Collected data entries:
○ ○ ○ ○ ○

(** X13: [Metrics] asks only for metrics that the expression names: the
    metric of every request is the target of a name node among the
    positional arguments of the tree. *)
Theorem Metrics_names (e : expr) (rs : list MetricRequest) :
  Metrics e = Ret rs -> forall q, q ∈ rs -> Metric q ∈ names e.
Proof.
  revert rs. induction e as [e IH] using expr_args_ind. intros rs H q Hq.
  destruct (etype e) eqn:Ety.
  - destruct e as [tg ty v vs ar nm ast]. cbn in Ety. subst ty. cbn in *.
    injection H as <-. apply list_elem_of_singleton in Hq as ->. cbn.
    by apply list_elem_of_singleton.
  - rewrite Metrics_func in H by done. rewrite names_func by done.
    destruct (collect Metrics (args e)) as [r| |] eqn:Ec;
      cbn [mbind outcome_bind] in H; [|done..].
    destruct (adjust_metric e r rs H q Hq) as (q0 & Hq0 & ->).
    apply collect_ret in Ec as (rss & Hrss & ->).
    apply list_elem_of_In, in_concat in Hq0 as (ra & Hra & Hq0).
    apply list_elem_of_In in Hra.
    clear H Hq. induction Hrss as [|a ra' l rss Ha Hrss IHl];
      [by apply elem_of_nil in Hra|].
    apply Forall_cons in IH as [IHa IH]. cbn [flat_map].
    apply elem_of_app. apply elem_of_cons in Hra as [->|Hra].
    + left. apply (IHa _ Ha). by apply list_elem_of_In.
    + right. by apply IHl.
  - destruct e as [tg ty v vs ar nm ast]. cbn in Ety. subst ty. cbn in *.
    injection H as <-. by apply elem_of_nil in Hq.
  - destruct e as [tg ty v vs ar nm ast]. cbn in Ety. subst ty. cbn in *.
    injection H as <-. by apply elem_of_nil in Hq.
Qed.

Lemma short_moving_func e :
  etype e = EtFunc ->
  short_moving e
  = existsb short_moving (args e)
    || (is_in (target e) moving_names && (length (args e) <? 2)%nat).
Proof. destruct e as [tg ty v vs ar nm ast]. cbn. by intros ->. Qed.

Lemma short_moving_leaf e : etype e <> EtFunc -> short_moving e = false.
Proof. destruct e as [tg [] v vs ar nm ast]; cbn; done. Qed.

Lemma Metrics_leaf e :
  etype e <> EtFunc -> exists rs, Metrics e = Ret rs.
Proof. destruct e as [tg [] v vs ar nm ast]; cbn; intros H; try done; eauto. Qed.

Lemma adjust_outcome e r :
  if is_in (target e) moving_names && (length (args e) <? 2)%nat
  then adjust e r = Panic
  else exists rs, adjust e r = Ret rs.
Proof.
  unfold Parser.adjust.
  destruct (String.eqb_spec (target e) "timeShift") as [->|_].
  { cbn. repeat case_match; eauto. }
  destruct (String.eqb_spec (target e) "timeStack") as [->|_].
  { cbn. repeat case_match; eauto. }
  destruct (is_in (target e) ["holtWintersForecast"; "holtWintersConfidenceBands";
                               "holtWintersAberration"]) eqn:Eh.
  { assert (is_in (target e) moving_names = false) as ->; [|cbn; eauto].
    unfold is_in in *. cbn [existsb] in *.
    repeat (apply orb_true_iff in Eh as [Eh|Eh]; try done);
      apply String.eqb_eq in Eh; by rewrite Eh. }
  change ["movingAverage"; "movingMedian"; "movingMin"; "movingMax"; "movingSum"]
    with moving_names.
  destruct (is_in (target e) moving_names); cbn [andb]; [|eauto].
  destruct (length (args e) <? 2)%nat eqn:El.
  - apply Nat.ltb_lt in El. rewrite (proj2 (lookup_ge_None (args e) 1)); [done|lia].
  - apply Nat.ltb_ge in El.
    destruct (lookup_lt_is_Some_2 (args e) 1) as [a ->]; [lia|].
    repeat case_match; eauto.
Qed.

Lemma collect_outcome l :
  Forall (fun e => if short_moving e then Metrics e = Panic
                   else exists rs, Metrics e = Ret rs) l ->
  if existsb short_moving l then collect Metrics l = Panic
  else exists rs, collect Metrics l = Ret rs.
Proof.
  induction 1 as [|a l Ha _ IH]; cbn [existsb collect]; [eauto|].
  destruct (short_moving a); cbn [orb].
  - by rewrite Ha.
  - destruct Ha as [ra ->]. cbn [mbind outcome_bind].
    destruct (existsb short_moving l).
    + by rewrite IH.
    + destruct IH as [rl ->]. cbn [mbind outcome_bind]. eauto.
Qed.

(** X14: [Metrics] returns on every tree but those that hold a call of a
    moving function with fewer than two arguments: there the read of
    [e.args[1]] is out of range, and [Metrics] panics. *)
Theorem Metrics_panics (e : expr) :
  if short_moving e then Metrics e = Panic
  else exists rs, Metrics e = Ret rs.
Proof.
  induction e as [e IH] using expr_args_ind.
  destruct (decide (etype e = EtFunc)) as [Ef|Ef].
  2:{ rewrite short_moving_leaf by done. by apply Metrics_leaf. }
  rewrite short_moving_func, Metrics_func by done.
  pose proof (collect_outcome _ IH) as Hc.
  destruct (existsb short_moving (args e)); cbn [orb].
  - by rewrite Hc.
  - destruct Hc as [r ->]. cbn [mbind outcome_bind]. apply adjust_outcome.
Qed.
(** C1. [create_project] stores the project with [owner_id] set to the
    caller's id (the request body [ProjectIn] has no owner field), and
    [list_projects] returns exactly the stored projects whose [owner_id] is
    the caller's id: the project [U] has just created is listed for [U] and
    is not listed for a user [V] with another id. *)
Theorem create_project_owner_scoped
    (data : ProjectIn.t) (U V : dict) (u v : nat) (db : store)
    (HU : U !! "_id" = Some (VOid u)) (HV : V !! "_id" = Some (VOid v))
    (Hne : u <> v) :
  let project :=
    Project.model_dump
      {| Project.name := ProjectIn.name data;
         Project.description := ProjectIn.description data;
         Project.owner_id := Some (str_oid u);
         Project.status := "active" |} in
  let stored := <["_id" := VOid (next_oid db)]> project in
  exists db' mine theirs,
    create_project data U db
      = (Ok (<["_id" := VStr (str_oid (next_oid db))]> project), db')
    /\ collection db' "project" = (collection db "project" ++ [stored])%list
    /\ stored !! "owner_id" = Some (VStr (str_oid u))
    /\ list_projects U db' = (Ok mine, db')
    /\ list_projects V db' = (Ok theirs, db')
    /\ mine = List.filter
                (fun p : dict =>
                   bool_decide (p !! "owner_id" = Some (VStr (str_oid u))))
                (collection db' "project")
    /\ theirs = List.filter
                  (fun p : dict =>
                     bool_decide (p !! "owner_id" = Some (VStr (str_oid v))))
                  (collection db' "project")
    /\ In stored mine
    /\ ~ In stored theirs.
Proof.
  intros project stored.
  set (db' := snd (create_document "project" project db)).
  destruct (list_projects_spec U db') as (mine & Hmine & Heq_mine & Hin_mine).
  destruct (list_projects_spec V db') as (theirs & Htheirs & Heq_theirs & Hin_theirs).
  rewrite (get_oid U u HU) in Hin_mine, Heq_mine.
  rewrite (get_oid V v HV) in Hin_theirs, Heq_theirs.
  assert (Hcoll : collection db' "project"
                  = (collection db "project" ++ [stored])%list)
    by apply collection_create_same.
  assert (Howner : stored !! "owner_id" = Some (VStr (str_oid u)))
    by reflexivity.
  exists db', mine, theirs.
  split.
  { unfold create_project. rewrite (get_oid U u HU). reflexivity. }
  repeat split; try assumption.
  - apply Hin_mine. split; [|exact Howner].
    rewrite Hcoll. apply in_or_app. right. by left.
  - intros Hin. apply Hin_theirs in Hin as [_ Hv].
    rewrite Howner in Hv. injection Hv as Hv.
    apply str_oid_inj in Hv. contradiction.
Qed.
(** No blank at either end. *)
Definition trimmed (s : jsstring) : Prop :=
  (forall c t, s = c :: t -> is_space c = false)
  /\ (forall t c, s = t ++ [c] -> is_space c = false).

(** A store file this program can append to without loss: absent, or an
    array of plain values. *)
Definition sound (f : file) : Prop :=
  f = None \/ exists l, stored f = Some l /\ Forall plain l.

(** The values a store holds, none while it is absent. *)
Definition contents (f : file) : list json :=
  match stored f with
  | Some l => l
  | None => []
  end.

(** The records one iteration hands to [saveData]. *)
Definition page_records (companyName : jsstring) (v : PageView) : list json :=
  match v with
  | Page doc _ => map (review_json companyName) (extractReviews doc)
  | PageLost => []
  end.

(** The records of [n] iterations from iteration [i] on. *)
Definition harvest (companyName : jsstring) (views : nat -> PageView)
           (i n : nat) : list json :=
  flat_map (fun j => page_records companyName (views j)) (seq i n).

(** The records of the visits of a run. *)
Definition run_harvest (env : nat -> CompanyView) (vs : list Visit) : list json :=
  flat_map (fun v => harvest (visitCompany v) (pageViews (env (visitPosition v)))
                             0 (visitPages v)) vs.

(** A field that is absent, or has no blank at either end. *)
Definition trimmed_field (v : option jsstring) : Prop :=
  match v with
  | Some s => trimmed s
  | None => True
  end.

(** Induction on elements, with the hypothesis for every child. *)
Section ElementInduction.

Variable P : Element -> Prop.
Hypothesis Helem :
  forall tag attrs text kids, Forall P kids -> P (Elem tag attrs text kids).

Fixpoint Element_nested_ind (e : Element) : P e :=
  match e with
  | Elem tag attrs text kids =>
      @Helem tag attrs text kids
            ((fix all (l : list Element) : Forall P l :=
                match l with
                | [] => Forall_nil P
                | k :: l' => Forall_cons k (Element_nested_ind k) (all l')
                end) kids)
  end.

End ElementInduction.

(** The children of an element, numbered from [i], with the nodes below
    them: the tail of [nodes_at]. *)
Fixpoint nodes_below (p : path) (i : nat) (ks : list Element) : list Node :=
  match ks with
  | [] => []
  | k :: ks' => nodes_at (p ++ [i]) k ++ nodes_below p (S i) ks'
  end.

(** Positions that increase, starting at or after [k]. *)
Fixpoint increasing_from (k : nat) (l : list nat) : Prop :=
  match l with
  | [] => True
  | x :: l' => k <= x /\ increasing_from (S x) l'
  end.

(** A visit of a run over [companies]: the company stands at the visit's
    position, it was located, and between 1 and 30 iterations were begun. *)
Definition visit_of (companies : list jsstring) (env : nat -> CompanyView)
           (k : nat) (v : Visit) : Prop :=
  k <= visitPosition v
  /\ nth_error companies (visitPosition v - k) = Some (visitCompany v)
  /\ proceeds (locate (visitCompany v) (searchView (env (visitPosition v)))) = true
  /\ 1 <= visitPages v <= 30.

End Terms.
Import Terms.

Module MoreSamples.

(** A card whose date is broken over two lines. *)
Definition broken_date_text : jsstring :=
  unlines [u "5.0"; u "5 Star review"; u "Nov 28,"; u "2025 - Current Employee";
           u "Pros"; u "good pay"; u "Cons"; u "long hours"].

(** A results page on which only the logo link is visible, and the
    company page it leads to. *)
Definition logo_only : LinkSearch :=
  Links (fun _ => mkLink false None)
        (mkLink true (Some (u "/Overview/Working-at-Enbridge-EI_IE3559.htm"))).

Definition enbridge_search : CompanySearch :=
  mkSearch logo_only true
           (u "https://www.glassdoor.ca/Overview/Working-at-Enbridge-EI_IE3559.htm")
           (Returned [None; Some (u "/Reviews/index.htm");
                      Some (u "/Reviews/Enbridge-Reviews-E3559.htm")])
           true.

(** A run in which every company is found and shows three pages. *)
Definition steady_env (k : nat) : CompanyView :=
  mkCompany (InputShown enbridge_search) three_pages.

Definition string_store : jsstring := [34; 104; 105; 34]%N.

End MoreSamples.
Import MoreSamples.

(** * Verification *)

Unset Implicit Arguments.

(** Case analysis on a code unit that a definition compares with literal
    characters: [tac] closes every case once the comparison is decided. *)
Ltac by_code_unit c tac :=
  let p := fresh "p" in
  destruct c as [|p]; [solve [tac]|];
  repeat first [solve [tac] | destruct p as [p|p|]].
(** [pop] and [expand] are the two halves of a pass of [search_loop]. *)
Lemma search_loop_pass (fuel : nat) (open_set closed_set : dict) (index : Z)
    (current : Node) :
  pop self open_set = Some (index, current) ->
  ~ calculate_distance_to_end self (pose current) <= 1 ->
  search_loop (S fuel) self open_set closed_set
  = search_loop fuel self (fst (expand self open_set closed_set index current))
                          (snd (expand self open_set closed_set index current)).
Proof.
  intros Hpop Hfar. destruct open_set as [| first others]; [discriminate |].
  cbn [pop] in Hpop. inversion Hpop as [Hmin]. cbn [search_loop]. rewrite Hmin.
  unfold expand. cbn [fst snd].
  destruct (Rle_dec (calculate_distance_to_end self (pose current)) 1);
    [contradiction |].
  reflexivity.
Qed.






End GridPasses.

Section GridPassesOnTheLot.
Import PyNum HybridAStar GridSearchRun Fixtures.




End GridPassesOnTheLot.

Section Relaxation.
Import PyNum HybridAStar.

Lemma relax_keeps_cheaper (m : ParkingLot.t) (current : Node) (closed_set open_set : dict)
    (next : Node) (k : Z) (n : Node) :
  dict_get open_set k = Some n ->
  exists n', dict_get (relax m current closed_set open_set next) k = Some n' /\
             cost n' <= cost n.
Proof.
  intros Hk. unfold relax.
  destruct (ParkingLot.is_not_crossed_obstacle _ _ _); [| exists n; split; [exact Hk | lra]].
  destruct (dict_mem closed_set (grid_index m next)); [exists n; split; [exact Hk | lra] |].
  destruct (dict_get open_set (grid_index m next)) as [known |] eqn:Eknown.
  - destruct (Rlt_dec (cost next) (cost known)) as [Hlt | _];
      [| exists n; split; [exact Hk | lra]].
    rewrite dict_get_set. destruct (Z.eqb_spec (grid_index m next) k) as [Heq | _].
    + exists next. split; [reflexivity |]. rewrite Heq in Eknown.
      rewrite Hk in Eknown. inversion Eknown; subst. lra.
    + exists n. split; [exact Hk | lra].
  - rewrite dict_get_set. destruct (Z.eqb_spec (grid_index m next) k) as [Heq | _].
    + rewrite Heq in Eknown. congruence.
    + exists n. split; [exact Hk | lra].
Qed.
(** C3, as stated, fails: for the figure ["0.0131"] the value stored
    after the multiplication and the division is the binary64 number next
    above the one that parsing the string gives. *)
Lemma roundtrip_differs_on_four_decimals :
  parse_value_direct no_decimal (sample_snapshot !! SENSOR_COLLECTION_VALUE_MAX_TYPE)
  = VFloat (S754_finite false 7551635855174848 (-59))
  /\ _attr_native_value
       (poll_sensor
          (update no_decimal Z counter_randrange
             (sensor_on SENSOR_COLLECTION_VALUE_MAX_TYPE sample_snapshot) 0))
     = VFloat (S754_finite false 7551635855174849 (-59))
  /\ _attr_native_value
       (poll_sensor
          (update no_decimal Z counter_randrange
             (sensor_on SENSOR_COLLECTION_VALUE_MAX_TYPE sample_snapshot) 0))
     <> parse_value_direct no_decimal
          (sample_snapshot !! SENSOR_COLLECTION_VALUE_MAX_TYPE).
Proof.
  split; [vm_compute; reflexivity | split; [vm_compute; reflexivity |]].
  vm_compute. discriminate.
Qed.

Lemma roundtrip_is_identity_up_to_three_places_witness :
  is_value_key (key (entity_description
                       (sensor_on SENSOR_COLLECTION_VALUE_MIN_TYPE sample_snapshot_cents))) = true
  /\ sample_snapshot_cents !! SENSOR_COLLECTION_VALUE_MIN_TYPE = Some (VStr sample_cents)
  /\ decimal_of_str no_decimal (clean no_decimal sample_cents) = Some (950157, 2)
  /\ 950157 * 1000 = 9501570 * 10 ^ 2
  /\ 9501570 < 2 ^ 53
  /\ _attr_native_value
       (poll_sensor
          (update no_decimal Z counter_randrange
             (sensor_on SENSOR_COLLECTION_VALUE_MIN_TYPE sample_snapshot_cents) 0))
     = parse_value_direct no_decimal
         (sample_snapshot_cents !! SENSOR_COLLECTION_VALUE_MIN_TYPE).
Proof.
  assert (H1 : is_value_key
                 (key (entity_description
                         (sensor_on SENSOR_COLLECTION_VALUE_MIN_TYPE sample_snapshot_cents)))
               = true) by reflexivity.
  assert (H2 : sample_snapshot_cents !! SENSOR_COLLECTION_VALUE_MIN_TYPE
               = Some (VStr sample_cents)) by (vm_compute; reflexivity).
  assert (H3 : decimal_of_str no_decimal (clean no_decimal sample_cents)
               = Some (950157, 2)) by reflexivity.
  assert (H4 : 950157 * 1000 = 9501570 * 10 ^ 2) by reflexivity.
  assert (H5 : 9501570 < 2 ^ 53) by reflexivity.
  split; [exact H1 | split; [exact H2 | split; [exact H3 | split; [exact H4 | split; [exact H5 |]]]]].
  exact (roundtrip_is_identity_up_to_three_places no_decimal Z counter_randrange
           (sensor_on SENSOR_COLLECTION_VALUE_MIN_TYPE sample_snapshot_cents) 0
           sample_cents 950157 2 9501570 H1 H2 H3 H4 H5).
Defined.
(** * i18n-check: the next-intl source parser

    A shallow embedding of [src/utils/nextIntlSrcParser.ts] and the proofs of
    its specified properties.

    The parser walks TypeScript syntax trees twice.  Pass 1
    ([collectFunctionsWithTParam]) fills a registry of helper functions that
    take a translator as first parameter.  Pass 2 ([getKeys]) walks every
    file with a stack of namespace frames and a growing list of found keys.
    [extract] runs both passes and sorts the result. *)

From Stdlib Require Import String Ascii Bool Arith ZArith Lia List.
From Stdlib Require Import Sorting.Sorted Sorting.Permutation.
Import ListNotations.

Set Warnings "-register-all".
Local Open Scope string_scope.
Local Open Scope list_scope.

(** ** JavaScript values used by the parser *)

(** Outcome of code that may throw.  The parser itself never throws on
    purpose; [readFileSync] does for an unreadable path, and the TypeScript
    kind predicates do when handed [undefined].  Both walks recurse through
    [ts.forEachChild] as deep as the tree is: the [RangeError] of a call
    stack that a tree of extreme depth exhausts is not among the outcomes,
    the trees are taken to fit the stack. *)
Inductive Exception : Type :=
  | ENOENT (path : string)
  | TypeError.

Inductive Result (A : Type) : Type :=
  | Ok (value : A)
  | Throw (e : Exception).

Arguments Ok {A} value.
Arguments Throw {A} e.

Definition bind {A B : Type} (m : Result A) (k : A -> Result B) : Result B :=
  match m with
  | Ok a => k a
  | Throw e => Throw e
  end.

Declare Scope result_scope.
Delimit Scope result_scope with result.
Notation "x <- m ;; k" := (bind m (fun x => k))
  (at level 61, m at next level, right associativity) : result_scope.
Local Open Scope result_scope.

(** Truthiness of a string: [s ? a : b] takes [a] unless [s] is empty. *)
Definition truthy (s : string) : bool := negb (s =? "").

(** The template literal [`${namespace}.${key}`] guarded by the truthiness of
    the namespace, as every emission site of the parser writes it. *)
Definition qualify (namespace key : string) : string :=
  if truthy namespace then (namespace ++ "." ++ key)%string else key.

(** [a > b] on strings: lexicographic comparison of code units.  A string
    is its sequence of code units, here of eight bits. *)
Definition gtb (a b : string) : bool := String.ltb b a.

(** [const [argument] = list]: the first element, or [undefined]. *)
Definition first {A : Type} (l : list A) : option A := hd_error l.

(** [Array.prototype.findIndex], with [None] for [-1]. *)
Fixpoint findIndex {A : Type} (p : A -> bool) (l : list A) : option nat :=
  match l with
  | [] => None
  | x :: l' => if p x then Some 0 else option_map S (findIndex p l')
  end.

(** ** Syntax trees

    The part of the TypeScript tree the parser can tell apart.  Every node
    carries the text of its leading comments, what
    [ts.getLeadingCommentRanges(fullText, node.getFullStart())] cut out of the
    file.  The child fields are listed in [ts.forEachChild] order.  Of the
    kinds modelled apart, keyword modifiers, punctuation tokens, type
    arguments, type parameters and return types are not represented: no
    predicate of the parser holds of them, and all Pass 2 reads of them is
    their leading comments, so a tree stands for source text in which no
    comment with a static key leads such a token.  All kinds the parser
    has no predicate for are [OtherNode], which remembers whether
    [ts.isFunctionLike] holds. *)
Inductive Node : Type :=
  | Identifier (comments : list string) (text : string)
  | StringLiteral (comments : list string) (text : string)
  | TemplateExpression (comments : list string) (parts : list Node)
  | CallExpression (comments : list string) (expression : Node)
      (arguments : list Node)
  | PropertyAccessExpression (comments : list string) (expression : Node)
      (name : Node)
  | AwaitExpression (comments : list string) (expression : Node)
  | ArrayLiteralExpression (comments : list string) (elements : list Node)
  | ObjectLiteralExpression (comments : list string) (properties : list Node)
  | PropertyAssignment (comments : list string) (name : Node)
      (initializer : Node)
  | ArrayBindingPattern (comments : list string) (elements : list Node)
  | BindingElement (comments : list string) (name : Node)
      (initializer : option Node)
  | VariableDeclaration (comments : list string) (name : Node)
      (type : option Node) (initializer : option Node)
  | ParameterDeclaration (comments : list string) (name : Node)
      (type : option Node) (initializer : option Node)
  | ArrowFunction (comments : list string) (parameters : list Node)
      (body : Node)
  | FunctionTypeNode (comments : list string) (members : list Node)
  | TypeReferenceNode (comments : list string) (members : list Node)
  | ExpressionStatement (comments : list string) (expression : Node)
  | OtherNode (comments : list string) (functionLike : bool)
      (members : list Node).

○ ○ ○ ○ ○

Work instructions: Given the records above, restate word for word only the lines starting at the one with "End MoreSamples." and ending at the one with "let p := fresh".

Exercise solution:
End MoreSamples.
Import MoreSamples.

(** * Verification *)

Unset Implicit Arguments.

(** Case analysis on a code unit that a definition compares with literal
    characters: [tac] closes every case once the comparison is decided. *)
Ltac by_code_unit c tac :=
  let p := fresh "p" in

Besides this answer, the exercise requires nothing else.